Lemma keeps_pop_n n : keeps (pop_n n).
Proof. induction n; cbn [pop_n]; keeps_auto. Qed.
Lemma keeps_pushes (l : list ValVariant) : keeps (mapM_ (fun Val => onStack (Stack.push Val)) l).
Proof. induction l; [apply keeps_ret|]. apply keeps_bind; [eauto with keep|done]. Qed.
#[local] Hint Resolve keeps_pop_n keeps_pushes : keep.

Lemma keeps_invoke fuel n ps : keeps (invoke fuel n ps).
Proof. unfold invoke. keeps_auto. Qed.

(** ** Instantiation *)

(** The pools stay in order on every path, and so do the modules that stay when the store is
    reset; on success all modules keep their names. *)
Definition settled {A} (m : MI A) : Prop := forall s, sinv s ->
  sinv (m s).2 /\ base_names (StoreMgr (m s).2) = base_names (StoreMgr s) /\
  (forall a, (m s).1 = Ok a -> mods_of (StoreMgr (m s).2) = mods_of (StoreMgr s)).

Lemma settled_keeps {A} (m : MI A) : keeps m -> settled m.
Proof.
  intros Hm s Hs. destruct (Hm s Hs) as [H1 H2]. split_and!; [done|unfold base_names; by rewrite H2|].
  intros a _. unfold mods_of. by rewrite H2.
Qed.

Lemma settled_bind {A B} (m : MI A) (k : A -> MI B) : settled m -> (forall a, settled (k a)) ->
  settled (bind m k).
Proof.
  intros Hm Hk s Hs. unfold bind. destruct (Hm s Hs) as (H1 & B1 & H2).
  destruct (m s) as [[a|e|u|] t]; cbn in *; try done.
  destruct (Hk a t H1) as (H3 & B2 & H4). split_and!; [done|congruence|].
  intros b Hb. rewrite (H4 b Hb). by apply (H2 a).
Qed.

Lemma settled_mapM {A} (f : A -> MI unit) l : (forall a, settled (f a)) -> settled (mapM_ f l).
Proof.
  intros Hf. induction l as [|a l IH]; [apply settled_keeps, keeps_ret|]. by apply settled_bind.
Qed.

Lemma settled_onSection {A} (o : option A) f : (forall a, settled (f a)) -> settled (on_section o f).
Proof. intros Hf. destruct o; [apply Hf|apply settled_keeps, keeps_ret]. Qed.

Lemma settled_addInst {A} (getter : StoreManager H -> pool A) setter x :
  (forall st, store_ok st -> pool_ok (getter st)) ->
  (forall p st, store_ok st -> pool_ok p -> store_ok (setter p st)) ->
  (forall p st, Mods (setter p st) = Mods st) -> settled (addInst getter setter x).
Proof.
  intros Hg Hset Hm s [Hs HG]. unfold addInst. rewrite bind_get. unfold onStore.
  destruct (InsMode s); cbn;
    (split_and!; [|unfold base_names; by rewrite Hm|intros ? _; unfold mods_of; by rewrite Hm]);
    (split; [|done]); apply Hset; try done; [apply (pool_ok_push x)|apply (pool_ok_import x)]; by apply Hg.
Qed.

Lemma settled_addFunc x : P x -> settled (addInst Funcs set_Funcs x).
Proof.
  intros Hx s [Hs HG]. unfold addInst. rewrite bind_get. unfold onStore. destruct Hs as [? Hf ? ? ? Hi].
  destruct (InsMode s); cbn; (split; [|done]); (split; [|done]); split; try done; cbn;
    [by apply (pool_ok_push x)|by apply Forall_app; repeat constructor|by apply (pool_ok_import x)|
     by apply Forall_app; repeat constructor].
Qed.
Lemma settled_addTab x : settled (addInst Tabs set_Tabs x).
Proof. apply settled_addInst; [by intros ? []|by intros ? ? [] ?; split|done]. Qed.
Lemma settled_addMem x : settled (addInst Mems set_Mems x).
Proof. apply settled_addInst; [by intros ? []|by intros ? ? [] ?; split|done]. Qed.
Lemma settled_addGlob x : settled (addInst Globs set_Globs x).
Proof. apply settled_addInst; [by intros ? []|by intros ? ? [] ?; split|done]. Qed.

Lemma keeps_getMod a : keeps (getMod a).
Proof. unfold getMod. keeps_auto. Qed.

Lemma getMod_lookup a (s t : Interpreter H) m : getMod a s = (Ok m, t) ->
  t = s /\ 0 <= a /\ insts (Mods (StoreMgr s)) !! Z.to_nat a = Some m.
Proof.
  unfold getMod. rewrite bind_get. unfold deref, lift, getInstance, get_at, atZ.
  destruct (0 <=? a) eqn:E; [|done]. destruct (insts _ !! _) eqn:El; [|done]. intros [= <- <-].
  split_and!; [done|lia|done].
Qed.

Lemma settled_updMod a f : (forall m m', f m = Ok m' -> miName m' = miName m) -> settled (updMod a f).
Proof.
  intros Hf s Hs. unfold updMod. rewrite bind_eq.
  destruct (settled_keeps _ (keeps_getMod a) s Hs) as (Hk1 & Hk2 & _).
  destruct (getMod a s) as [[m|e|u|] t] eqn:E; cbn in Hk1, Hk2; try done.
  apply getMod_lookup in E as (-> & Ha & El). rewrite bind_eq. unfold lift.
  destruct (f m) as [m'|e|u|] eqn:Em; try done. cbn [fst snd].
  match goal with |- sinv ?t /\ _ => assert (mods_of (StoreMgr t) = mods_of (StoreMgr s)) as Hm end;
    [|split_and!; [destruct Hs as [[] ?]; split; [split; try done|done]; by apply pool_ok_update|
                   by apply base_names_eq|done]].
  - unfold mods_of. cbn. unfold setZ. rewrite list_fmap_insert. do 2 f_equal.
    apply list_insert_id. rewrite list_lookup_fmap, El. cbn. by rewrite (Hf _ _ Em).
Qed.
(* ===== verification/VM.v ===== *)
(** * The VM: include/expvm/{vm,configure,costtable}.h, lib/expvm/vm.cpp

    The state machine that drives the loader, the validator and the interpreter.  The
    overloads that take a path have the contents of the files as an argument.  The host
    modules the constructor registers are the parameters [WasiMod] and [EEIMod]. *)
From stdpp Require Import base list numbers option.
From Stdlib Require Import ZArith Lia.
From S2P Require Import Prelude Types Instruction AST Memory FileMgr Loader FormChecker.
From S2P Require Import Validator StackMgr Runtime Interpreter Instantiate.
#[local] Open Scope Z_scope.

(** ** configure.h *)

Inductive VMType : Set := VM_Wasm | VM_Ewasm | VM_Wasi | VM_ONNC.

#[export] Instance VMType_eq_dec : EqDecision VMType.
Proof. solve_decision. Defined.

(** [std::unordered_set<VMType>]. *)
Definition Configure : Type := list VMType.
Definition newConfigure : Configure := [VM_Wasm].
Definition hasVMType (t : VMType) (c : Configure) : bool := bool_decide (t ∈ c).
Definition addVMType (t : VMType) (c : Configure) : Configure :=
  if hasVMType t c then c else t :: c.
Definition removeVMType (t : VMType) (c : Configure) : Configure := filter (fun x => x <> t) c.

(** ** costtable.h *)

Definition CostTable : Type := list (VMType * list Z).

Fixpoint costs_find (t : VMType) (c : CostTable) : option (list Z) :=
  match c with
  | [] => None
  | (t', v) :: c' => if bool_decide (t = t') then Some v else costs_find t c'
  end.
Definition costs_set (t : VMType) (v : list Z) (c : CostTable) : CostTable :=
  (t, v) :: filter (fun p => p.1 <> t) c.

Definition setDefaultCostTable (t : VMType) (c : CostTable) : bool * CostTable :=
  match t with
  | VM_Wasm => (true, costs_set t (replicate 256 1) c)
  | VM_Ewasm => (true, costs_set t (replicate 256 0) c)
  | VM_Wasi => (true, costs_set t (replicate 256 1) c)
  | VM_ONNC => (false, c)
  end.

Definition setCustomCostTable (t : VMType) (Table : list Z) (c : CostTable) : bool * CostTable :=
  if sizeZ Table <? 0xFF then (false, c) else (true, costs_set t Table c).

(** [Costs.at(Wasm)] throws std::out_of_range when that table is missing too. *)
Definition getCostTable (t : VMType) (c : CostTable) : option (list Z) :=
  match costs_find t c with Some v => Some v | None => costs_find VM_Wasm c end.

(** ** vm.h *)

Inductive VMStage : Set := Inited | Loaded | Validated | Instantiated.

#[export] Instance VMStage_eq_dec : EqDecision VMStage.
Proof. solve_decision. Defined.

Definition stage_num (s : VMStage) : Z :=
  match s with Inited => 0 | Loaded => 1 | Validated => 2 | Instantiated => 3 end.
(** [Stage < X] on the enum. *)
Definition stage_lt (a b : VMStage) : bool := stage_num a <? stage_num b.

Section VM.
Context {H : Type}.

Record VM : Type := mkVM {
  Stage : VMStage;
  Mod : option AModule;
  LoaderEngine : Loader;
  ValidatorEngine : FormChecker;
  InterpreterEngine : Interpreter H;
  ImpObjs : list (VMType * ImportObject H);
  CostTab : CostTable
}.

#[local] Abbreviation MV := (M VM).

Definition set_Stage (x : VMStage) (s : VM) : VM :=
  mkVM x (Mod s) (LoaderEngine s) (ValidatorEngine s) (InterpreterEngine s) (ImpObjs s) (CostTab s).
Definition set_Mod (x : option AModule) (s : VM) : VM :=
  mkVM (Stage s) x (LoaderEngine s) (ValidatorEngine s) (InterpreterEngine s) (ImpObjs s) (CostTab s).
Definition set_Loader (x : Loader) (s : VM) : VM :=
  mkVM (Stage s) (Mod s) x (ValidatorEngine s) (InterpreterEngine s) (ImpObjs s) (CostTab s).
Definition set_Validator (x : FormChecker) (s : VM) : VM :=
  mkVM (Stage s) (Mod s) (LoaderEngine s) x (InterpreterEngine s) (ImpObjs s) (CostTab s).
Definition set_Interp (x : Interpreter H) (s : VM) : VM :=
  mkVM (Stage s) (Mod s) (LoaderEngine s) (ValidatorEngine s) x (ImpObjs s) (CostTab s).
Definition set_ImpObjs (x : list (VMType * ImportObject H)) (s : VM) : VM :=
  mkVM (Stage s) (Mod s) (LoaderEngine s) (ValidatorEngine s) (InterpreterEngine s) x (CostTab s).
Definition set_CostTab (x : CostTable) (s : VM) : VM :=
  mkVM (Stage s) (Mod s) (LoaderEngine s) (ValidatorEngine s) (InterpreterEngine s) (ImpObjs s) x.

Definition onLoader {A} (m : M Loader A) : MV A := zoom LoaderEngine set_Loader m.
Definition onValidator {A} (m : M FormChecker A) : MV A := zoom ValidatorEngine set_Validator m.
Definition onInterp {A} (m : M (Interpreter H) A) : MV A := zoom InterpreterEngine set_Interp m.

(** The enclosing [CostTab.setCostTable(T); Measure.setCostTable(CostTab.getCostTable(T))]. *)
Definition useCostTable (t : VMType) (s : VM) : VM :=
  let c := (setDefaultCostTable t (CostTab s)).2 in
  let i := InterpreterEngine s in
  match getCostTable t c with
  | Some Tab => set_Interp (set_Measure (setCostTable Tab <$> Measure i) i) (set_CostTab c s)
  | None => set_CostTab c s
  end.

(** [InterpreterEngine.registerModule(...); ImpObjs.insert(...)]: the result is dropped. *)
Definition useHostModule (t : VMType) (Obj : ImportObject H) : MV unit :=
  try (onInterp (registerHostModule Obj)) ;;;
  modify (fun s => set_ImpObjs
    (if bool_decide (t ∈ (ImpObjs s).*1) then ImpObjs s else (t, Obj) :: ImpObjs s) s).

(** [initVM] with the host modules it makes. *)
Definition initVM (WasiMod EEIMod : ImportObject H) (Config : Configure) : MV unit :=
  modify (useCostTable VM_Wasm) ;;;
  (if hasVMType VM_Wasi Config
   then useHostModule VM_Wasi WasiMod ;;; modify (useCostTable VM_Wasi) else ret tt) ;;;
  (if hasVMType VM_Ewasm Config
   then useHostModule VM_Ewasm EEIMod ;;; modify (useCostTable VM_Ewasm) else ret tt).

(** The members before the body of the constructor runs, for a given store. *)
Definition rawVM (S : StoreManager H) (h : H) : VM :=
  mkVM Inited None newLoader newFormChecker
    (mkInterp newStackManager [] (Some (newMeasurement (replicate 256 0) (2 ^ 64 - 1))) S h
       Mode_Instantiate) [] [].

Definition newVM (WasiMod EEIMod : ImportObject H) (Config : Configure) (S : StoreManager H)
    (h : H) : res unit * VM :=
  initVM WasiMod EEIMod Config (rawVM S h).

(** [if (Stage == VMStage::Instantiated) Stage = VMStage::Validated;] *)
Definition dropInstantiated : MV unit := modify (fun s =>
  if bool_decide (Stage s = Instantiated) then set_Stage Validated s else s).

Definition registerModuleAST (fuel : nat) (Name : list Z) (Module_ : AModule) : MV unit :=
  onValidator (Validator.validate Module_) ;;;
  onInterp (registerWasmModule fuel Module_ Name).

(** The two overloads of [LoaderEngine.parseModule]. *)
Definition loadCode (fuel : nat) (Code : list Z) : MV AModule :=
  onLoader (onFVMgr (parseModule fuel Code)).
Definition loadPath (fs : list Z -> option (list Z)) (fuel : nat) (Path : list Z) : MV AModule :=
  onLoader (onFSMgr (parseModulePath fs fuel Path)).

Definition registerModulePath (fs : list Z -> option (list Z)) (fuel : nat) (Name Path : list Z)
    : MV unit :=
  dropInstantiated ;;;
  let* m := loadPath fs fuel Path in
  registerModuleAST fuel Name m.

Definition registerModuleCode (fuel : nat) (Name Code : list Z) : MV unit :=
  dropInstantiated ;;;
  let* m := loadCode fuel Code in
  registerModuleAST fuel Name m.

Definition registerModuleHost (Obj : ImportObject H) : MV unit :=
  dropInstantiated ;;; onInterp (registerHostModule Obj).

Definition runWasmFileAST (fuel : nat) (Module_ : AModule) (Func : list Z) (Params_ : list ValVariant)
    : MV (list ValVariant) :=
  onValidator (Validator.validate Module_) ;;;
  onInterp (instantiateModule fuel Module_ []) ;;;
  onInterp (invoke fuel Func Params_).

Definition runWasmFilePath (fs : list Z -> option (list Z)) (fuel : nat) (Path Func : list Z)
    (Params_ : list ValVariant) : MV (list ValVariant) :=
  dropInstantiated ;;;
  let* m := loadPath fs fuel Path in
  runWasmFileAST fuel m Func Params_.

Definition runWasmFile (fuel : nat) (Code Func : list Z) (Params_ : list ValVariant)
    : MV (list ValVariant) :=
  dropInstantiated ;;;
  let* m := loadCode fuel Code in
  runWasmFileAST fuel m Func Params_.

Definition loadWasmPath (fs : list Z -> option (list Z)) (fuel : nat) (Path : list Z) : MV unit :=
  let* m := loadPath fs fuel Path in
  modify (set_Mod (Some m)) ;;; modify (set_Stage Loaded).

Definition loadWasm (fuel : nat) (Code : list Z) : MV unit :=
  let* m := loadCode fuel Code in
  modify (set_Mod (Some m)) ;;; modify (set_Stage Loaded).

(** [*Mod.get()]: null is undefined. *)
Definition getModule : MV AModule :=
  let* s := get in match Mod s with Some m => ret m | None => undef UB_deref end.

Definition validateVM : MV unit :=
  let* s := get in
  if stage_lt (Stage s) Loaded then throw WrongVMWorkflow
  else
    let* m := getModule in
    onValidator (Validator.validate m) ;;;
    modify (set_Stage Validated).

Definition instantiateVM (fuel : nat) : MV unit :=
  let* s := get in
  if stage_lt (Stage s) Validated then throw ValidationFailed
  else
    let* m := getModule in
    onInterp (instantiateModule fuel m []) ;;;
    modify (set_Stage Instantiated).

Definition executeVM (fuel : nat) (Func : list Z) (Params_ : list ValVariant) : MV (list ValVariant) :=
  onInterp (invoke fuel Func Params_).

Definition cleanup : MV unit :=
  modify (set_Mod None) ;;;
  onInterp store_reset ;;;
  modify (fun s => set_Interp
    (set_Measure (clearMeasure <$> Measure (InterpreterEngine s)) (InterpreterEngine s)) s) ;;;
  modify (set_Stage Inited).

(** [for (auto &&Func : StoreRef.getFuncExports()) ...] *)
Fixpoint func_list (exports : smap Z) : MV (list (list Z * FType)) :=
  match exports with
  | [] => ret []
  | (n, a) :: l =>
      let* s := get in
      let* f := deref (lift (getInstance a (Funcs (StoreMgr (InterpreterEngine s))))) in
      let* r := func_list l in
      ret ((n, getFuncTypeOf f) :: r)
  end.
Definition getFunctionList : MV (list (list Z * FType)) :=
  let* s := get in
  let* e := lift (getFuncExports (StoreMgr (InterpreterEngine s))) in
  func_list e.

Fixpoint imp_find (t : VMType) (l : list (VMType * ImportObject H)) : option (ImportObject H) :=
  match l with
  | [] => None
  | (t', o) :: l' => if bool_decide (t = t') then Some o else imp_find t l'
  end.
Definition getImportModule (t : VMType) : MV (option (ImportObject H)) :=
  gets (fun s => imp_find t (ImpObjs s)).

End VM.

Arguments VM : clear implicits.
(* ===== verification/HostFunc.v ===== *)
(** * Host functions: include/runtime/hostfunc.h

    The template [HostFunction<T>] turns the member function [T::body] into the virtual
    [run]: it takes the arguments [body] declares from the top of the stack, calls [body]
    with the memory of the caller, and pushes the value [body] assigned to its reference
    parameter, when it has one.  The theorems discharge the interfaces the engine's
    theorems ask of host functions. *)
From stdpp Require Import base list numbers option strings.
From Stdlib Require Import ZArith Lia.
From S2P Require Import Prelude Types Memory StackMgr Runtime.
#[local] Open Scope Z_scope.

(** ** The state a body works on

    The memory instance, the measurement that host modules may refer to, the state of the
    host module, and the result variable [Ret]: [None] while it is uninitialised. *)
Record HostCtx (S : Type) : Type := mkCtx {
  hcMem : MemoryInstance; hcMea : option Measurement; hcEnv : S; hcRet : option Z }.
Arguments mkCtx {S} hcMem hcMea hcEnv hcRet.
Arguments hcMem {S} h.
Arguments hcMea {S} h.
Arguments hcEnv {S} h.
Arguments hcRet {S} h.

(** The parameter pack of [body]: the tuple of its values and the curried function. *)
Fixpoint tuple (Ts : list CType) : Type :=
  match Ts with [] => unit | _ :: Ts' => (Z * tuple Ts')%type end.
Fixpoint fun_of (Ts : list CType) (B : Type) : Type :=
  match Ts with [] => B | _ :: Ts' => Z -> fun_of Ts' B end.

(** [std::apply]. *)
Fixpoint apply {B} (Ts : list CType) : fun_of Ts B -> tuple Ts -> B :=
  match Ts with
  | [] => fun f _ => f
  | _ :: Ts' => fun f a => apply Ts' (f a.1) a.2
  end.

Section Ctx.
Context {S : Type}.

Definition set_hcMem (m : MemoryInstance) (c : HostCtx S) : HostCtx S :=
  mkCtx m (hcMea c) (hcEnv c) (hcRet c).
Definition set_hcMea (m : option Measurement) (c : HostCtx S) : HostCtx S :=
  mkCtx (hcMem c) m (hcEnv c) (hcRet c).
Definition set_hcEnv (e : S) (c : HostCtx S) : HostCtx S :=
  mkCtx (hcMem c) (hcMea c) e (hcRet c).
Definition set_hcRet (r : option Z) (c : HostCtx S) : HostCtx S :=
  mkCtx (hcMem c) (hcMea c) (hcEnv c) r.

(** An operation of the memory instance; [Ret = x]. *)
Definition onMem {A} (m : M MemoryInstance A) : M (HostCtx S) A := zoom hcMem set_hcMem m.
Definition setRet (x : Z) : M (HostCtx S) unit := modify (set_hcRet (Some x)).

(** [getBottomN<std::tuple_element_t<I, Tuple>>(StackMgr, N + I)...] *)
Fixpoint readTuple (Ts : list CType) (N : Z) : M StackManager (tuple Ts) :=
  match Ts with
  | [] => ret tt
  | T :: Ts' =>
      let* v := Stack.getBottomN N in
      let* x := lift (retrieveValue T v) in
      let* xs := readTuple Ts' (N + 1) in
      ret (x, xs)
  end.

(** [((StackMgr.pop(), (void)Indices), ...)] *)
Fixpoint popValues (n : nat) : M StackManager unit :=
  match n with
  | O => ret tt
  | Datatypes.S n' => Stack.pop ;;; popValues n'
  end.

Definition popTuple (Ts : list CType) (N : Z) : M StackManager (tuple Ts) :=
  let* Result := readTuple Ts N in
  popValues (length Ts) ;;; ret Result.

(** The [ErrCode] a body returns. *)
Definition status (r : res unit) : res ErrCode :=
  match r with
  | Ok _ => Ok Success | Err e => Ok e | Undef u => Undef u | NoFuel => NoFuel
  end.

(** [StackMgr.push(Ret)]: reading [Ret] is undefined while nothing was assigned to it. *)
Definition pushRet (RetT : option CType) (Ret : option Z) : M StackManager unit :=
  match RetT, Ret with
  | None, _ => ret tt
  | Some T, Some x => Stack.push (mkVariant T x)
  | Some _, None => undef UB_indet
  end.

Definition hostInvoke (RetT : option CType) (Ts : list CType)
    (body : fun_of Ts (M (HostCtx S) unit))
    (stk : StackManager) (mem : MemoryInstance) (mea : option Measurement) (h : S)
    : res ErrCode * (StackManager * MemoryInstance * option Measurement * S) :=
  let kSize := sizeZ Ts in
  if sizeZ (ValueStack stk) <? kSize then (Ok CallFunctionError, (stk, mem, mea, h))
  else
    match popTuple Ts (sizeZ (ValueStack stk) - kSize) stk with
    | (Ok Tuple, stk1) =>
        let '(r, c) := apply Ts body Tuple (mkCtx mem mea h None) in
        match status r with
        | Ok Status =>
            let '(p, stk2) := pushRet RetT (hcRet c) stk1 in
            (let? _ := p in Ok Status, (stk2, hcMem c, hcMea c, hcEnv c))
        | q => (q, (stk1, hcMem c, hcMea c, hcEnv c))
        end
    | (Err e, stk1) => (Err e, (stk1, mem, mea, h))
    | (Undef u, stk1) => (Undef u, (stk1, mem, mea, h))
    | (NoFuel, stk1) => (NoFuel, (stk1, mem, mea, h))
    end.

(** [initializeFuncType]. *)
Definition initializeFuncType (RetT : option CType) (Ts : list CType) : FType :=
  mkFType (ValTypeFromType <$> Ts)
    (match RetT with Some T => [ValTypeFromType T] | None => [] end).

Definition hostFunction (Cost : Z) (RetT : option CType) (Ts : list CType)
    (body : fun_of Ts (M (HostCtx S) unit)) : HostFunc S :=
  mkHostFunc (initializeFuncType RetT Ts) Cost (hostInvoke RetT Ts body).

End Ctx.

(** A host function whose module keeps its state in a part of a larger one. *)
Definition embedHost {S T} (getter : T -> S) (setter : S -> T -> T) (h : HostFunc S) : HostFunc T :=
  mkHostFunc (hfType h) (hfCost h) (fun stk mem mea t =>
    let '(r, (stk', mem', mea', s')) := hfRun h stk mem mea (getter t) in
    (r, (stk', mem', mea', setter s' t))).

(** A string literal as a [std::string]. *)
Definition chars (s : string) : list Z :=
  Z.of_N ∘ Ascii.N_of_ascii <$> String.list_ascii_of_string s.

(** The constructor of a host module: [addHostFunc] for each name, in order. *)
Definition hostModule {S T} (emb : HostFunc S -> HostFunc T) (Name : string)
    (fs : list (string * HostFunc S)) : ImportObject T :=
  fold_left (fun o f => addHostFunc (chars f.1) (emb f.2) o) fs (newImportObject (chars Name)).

# What you will do
Count the lines of the listing above in which the word "repeat" appears; state only the count.

# Solution
2